We’ll skip sitting in steerage on an airliner, where the experience is something to be endured, and where travelers are thankful to still have free use of the pressurized air. But consider the ubiquitous elevator, and the mix-and-match experience of sharing a meal in a railroad dining car.
As little closets expected to hold 10 or 12 people, elevators represent the triumph of necessity over comfort. Walking up twelve flights of stairs is a good workout. But no one wants to arrive at their business destination looking like they just finished the New York Marathon. So in the cramped space of the little vertical room eyes are averted to the ceiling, the poster advertising the restaurant in the lobby, or to a middle distance that is supposed to relieve others of the need to respond. It actually becomes harder to remain completely disengaged when only one or two are on an elevator. But there are safe tropes for a brief conversation that can help pass the time. Comments on the weather are usually safe, as are observations on how slow this particular version of the vertical room is. In a hotel, perhaps a timid query about where a co-passenger is from will work. But even that can tread near the borders of the acceptable. Not surprisingly, our comfort in these settings seems to be in direct proportion to the frequency of the experience. Living in the center of Chicago or New York, a person learns how to be a compatible stranger.
As the elevator went up the mood of the passengers inevitably went down.
A few years ago I was at a convention at a large urban hotel where the management thought it would be a good idea to include a small built-in television just above the elevator’s control panel. Strangers who stepped in had to be ready for more than a vertical ride. They were immediately thrust into the world of CNN, where a good day means covering a national or world crisis with live and often disturbing images of mayhem. On this occasion I recall a report focusing on community outrage over a police shooting. The story featured a home video of police beating and subduing two African American men.

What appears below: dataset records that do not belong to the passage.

Lemma options_insert_elem p b l q c : (q, c) ∈ options_insert p b l →
  (q, c) ∈ l ∨ (q = p ∨ (∃ c', (q, c') ∈ l) ∧ q.1 = p.1) ∧ c = b.
Proof.
  induction l as [|[q' c'] l IH]; cbn [options_insert]; [set_solver|].
  case_bool_decide; [set_solver|]. case_bool_decide; set_solver.
Qed.

Lemma options_insert_key p b l : ∃ q, (q, b) ∈ options_insert p b l ∧ q.1 = p.1.
Proof.
  induction l as [|[q' c'] l (q&IH&E)]; cbn [options_insert]; [set_solver|].
  case_bool_decide; [set_solver|]. case_bool_decide; set_solver.
Qed.

Lemma options_insert_keep p b l q c : (q, c) ∈ l →
  ∃ c', (q, c') ∈ options_insert p b l.
Proof.
  induction l as [|[q' c'] l IH]; cbn [options_insert]; [set_solver|].
  case_bool_decide; [set_solver|]. case_bool_decide; set_solver.
Qed.

Lemma options_insert_length p b l :
  (length (options_insert p b l) ≤ S (length l))%nat.
Proof.
  induction l as [|[q c] l IH]; cbn [options_insert]; [done|].
  repeat case_bool_decide; cbn [length]; lia.
Qed.

Lemma new_options_size_cons q (c : bool) l :
  options_size (new_options ((q, c) :: l)) =
  (if c then option_size q else 0) + options_size (new_options l).
Proof. by destruct c. Qed.

(** Inserting costs at most the size of the inserted option. *)
Lemma new_options_insert p b l : (∀ q c, (q, c) ∈ l → q.1 = p.1 → q = p) →
  options_size (new_options (options_insert p b l)) ≤
  options_size (new_options l) + (if b then option_size p else 0).
Proof.
  assert (Hp := option_size_bounds p).
  induction l as [|[q c] l IH]; intros Hl; cbn [options_insert].
  { rewrite new_options_size_cons. lia. }
  repeat case_bool_decide; rewrite !new_options_size_cons.
  - lia.
  - assert (q = p) as -> by (apply (Hl q c); [constructor|done]). destruct c; lia.
  - specialize (IH ltac:(intros; eapply Hl; [by right|done])). lia.
Qed.

Lemma find_option_elem o present p : find_option o present = Ret (Some p) →
  p ∈ present ∧ option_equals p.2 o.2 = Ret true.
Proof.
  induction present as [|q present IH]; cbn [find_option]; [done|].
  destruct (option_equals q.2 o.2) as [[]| | |] eqn:E; try done; rewrite outcome_bind_Ret.
  - intros [= ->]. split; [constructor|done].
  - intros H%IH. destruct H. split; [by right|done].
Qed.

Section collect.
  Context (all present : list option_ptr).
  Context (Hone : one_object all) (Hpresent : present ⊆ all).

(** The options in the map are known objects, and those not marked new are in the
    message. *)
Definition map_ok (l : list (option_ptr * bool)) : Prop :=
  ∀ q c, (q, c) ∈ l → q ∈ all ∧ (c = false → q ∈ present).

Lemma map_ok_insert p b l : map_ok l → p ∈ all → (b = false → p ∈ present) →
  map_ok (options_insert p b l).
Proof.
  intros Hl Hp Hb q c Hq. apply options_insert_elem in Hq as [Hq|[[->|[[c' Hq] E]] ->]]; auto.
  destruct (Hl q c' Hq) as [Hq' _]. rewrite (Hone q p Hq' Hp E). auto.
Qed.

(** [q] stands for [o] in the message: it is [o] or an equal option. *)
Definition stands_for (q o : option_ptr) : Prop :=
  q = o ∨ q ∈ present ∧ option_equals q.2 o.2 = Ret true.

Lemma collect_options_spec opts : ∀ sz acc sz' acc',
  opts ⊆ all → Forall (λ o, is_u16 (option_get_length o.2)) opts → map_ok acc →
  0 ≤ sz → sz + Z.of_nat (length opts) * 2 ^ 17 < 2 ^ 32 →
  collect_options opts present sz acc = Ret (sz', acc') →
  map_ok acc' ∧ is_u32 sz' ∧
  options_size (new_options acc') + sz ≤ options_size (new_options acc) + sz' ∧
  sz' ≤ sz + Z.of_nat (length opts) * 2 ^ 17 ∧
  (length acc' ≤ length acc + length opts)%nat ∧
  (∀ q c, (q, c) ∈ acc → ∃ c', (q, c') ∈ acc') ∧
  (∀ o, o ∈ opts → ∃ q c, (q, c) ∈ acc' ∧ stands_for q o).
Proof.
  induction opts as [|o opts IH]; intros sz acc sz' acc' Hall Hlen Hacc Hsz Hmax Hc;
    cbn [collect_options length] in *.
  { injection Hc as <- <-. split_and!; [done|width_lia|lia|lia|lia|by eauto|].
    intros o Ho. by apply not_elem_of_nil in Ho. }
  apply Forall_cons in Hlen as [Ho Hlen].
  assert (Hoa : o ∈ all) by (apply Hall; constructor).
  assert (Hopts : opts ⊆ all) by set_solver.
  destruct (find_option o present) as [[p|]| | |] eqn:Hf; try done; rewrite outcome_bind_Ret in Hc.
  - apply find_option_elem in Hf as [Hp Heq].
    assert (Hpa : p ∈ all) by (by apply Hpresent).
    apply IH in Hc as (Hm&Hu&Hs&Hb&Hl&Hk&Ho'); [|done|done|by apply map_ok_insert|done|lia].
    assert (Hn := new_options_insert p false acc).
    assert (Hil := options_insert_length p false acc).
    split_and!; [done|done| |lia|lia| |].
    + enough (options_size (new_options (options_insert p false acc)) ≤
              options_size (new_options acc)) by lia.
      rewrite Z.add_0_r in Hn. apply Hn. intros q c Hq E. by apply Hone; [apply (Hacc q c)|..].
    + intros q c Hq. destruct (options_insert_keep p false acc q c Hq) as [c' Hq']. eauto.
    + intros x [->|Hx]%elem_of_cons; [|by apply Ho'].
      destruct (options_insert_key p false acc) as (q&Hq&E).
      destruct (Hk _ _ Hq) as [c' Hq']. exists q, c'. split; [done|]. right.
      assert (q = p) as ->; [|done]. apply Hone; [|done|done].
      by apply (map_ok_insert p false acc Hacc Hpa (λ _, Hp) q false).
  - assert (Hgs : option_get_size o.2 = option_size o) by done.
    assert (Hos : 0 ≤ option_size o ≤ 2 ^ 17).
    { unfold option_size, VSOMEIP_SOMEIP_SD_OPTION_HEADER_SIZE. width_lia. }
    rewrite Hgs, u32_id in Hc by width_lia.
    apply IH in Hc as (Hm&Hu&Hs&Hb&Hl&Hk&Ho'); [|done|done|by apply map_ok_insert|lia|lia].
    assert (Hn := new_options_insert o true acc).
    assert (Hil := options_insert_length o true acc).
    split_and!; [done|done| |lia|lia| |].
    + enough (options_size (new_options (options_insert o true acc)) ≤
              options_size (new_options acc) + option_size o) by lia.
      apply Hn. intros q c Hq E. by apply Hone; [apply (Hacc q c)|..].
    + intros q c Hq. destruct (options_insert_keep o true acc q c Hq) as [c' Hq']. eauto.
    + intros x [->|Hx]%elem_of_cons; [|by apply Ho'].
      destruct (options_insert_key o true acc) as (q&Hq&E).
      destruct (Hk _ _ Hq) as [c' Hq']. exists q, c'. split; [done|]. left.
      apply Hone; [|done|done]. by apply (map_ok_insert o true acc Hacc Hoa ltac:(done) q true).
Qed.

End collect.

(** ** Assigning the collected options *)

(** A found index is the position of the pointer, and a pointer among the first
    [2^15 - 1] options is found. *)
Lemma get_option_index_range o options :
  get_option_index o options = -1 ∨
  ∃ p, options !! Z.to_nat (get_option_index o options) = Some p ∧ p.1 = o.1 ∧
    0 ≤ get_option_index o options < Z.of_nat (length options).
Proof.
  unfold get_option_index. destruct (list_find _ _) as [[i p]|] eqn:E; [right|by left].
  apply list_find_Some in E as (Hi&Hp&_). exists p. rewrite Nat2Z.id.
  apply lookup_take_Some in Hi as [Hi _]. split_and!; [done|done|lia|].
  apply lookup_lt_Some in Hi. lia.
Qed.

Lemma get_option_index_found (o : option_ptr) options : o ∈ options → one_object options →
  Z.of_nat (length options) < 2 ^ 15 →
  ∃ i, get_option_index o options = Z.of_nat i ∧ options !! i = Some o.
Proof.
  intros Ho Hone Hl. unfold get_option_index.
  assert (Hi16 : i16 (Z.of_nat (length options)) = Z.of_nat (length options)).
  { unfold i16. width_lia. }
  rewrite Hi16, Nat2Z.id, take_ge by done.
  destruct (list_find_elem_of (λ p : option_ptr, p.1 = o.1) options o Ho eq_refl) as [[i p] E].
  rewrite E. apply list_find_Some in E as (Hi&Hp&_). exists i. split; [done|].
  rewrite Hi. f_equal. apply Hone; [by eapply list_elem_of_lookup_2|done|done].
Qed.

Lemma refs_ok_mono n n' e : (n ≤ n')%nat → refs_ok n e → refs_ok n' e.
Proof. intros Hn [Hr Hi]. split; [done|]. intros i Hin. specialize (Hi i Hin). lia. Qed.

Lemma refs_ok_assign o options e : refs_ok (length options) e →
  refs_ok (length options) (assign_option (get_option_index o options) e).
Proof.
  intros [Hr Hi]. split; [by apply assign_option_spec|]. intros i Hin.
  apply assign_option_elem in Hin as [Hin|[-> Hu]]; [by apply Hi| |done].
  destruct (get_option_index_range o options) as [E|(_&_&_&Hb)]; [|done].
  rewrite E in Hu. width_lia.
Qed.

Gunshots followed and one of the men died.
Endlessly looping the footage of the attacks over audio discussions of excessive force had the effect of throwing many convention-goers out of their celebratory mood and into the much harder world of a socially polarized nation. As the elevator went up the mood of the passengers inevitably went down.
Here’s the interesting thing. The collection of individuals in the elevator became common witnesses to an ugly incident. And yet no one wanted to react; no one wanted to reveal themselves to strangers by overtly reacting to the report. Opinions remained too intimate to risk with this transitional group. Even so, our daily lives are not unlike this transitional moment. Like the tiny space that shuttles between floors, the pervasiveness of our media constantly deliver us to social situations which are not stable for very long. Media relentlessly push us into vastly different crises that are part of the human drama: some comforting and most disturbing.
Eating in an Amtrak dining car is as close as most of us will get to making contact with a random group of ordinary Americans.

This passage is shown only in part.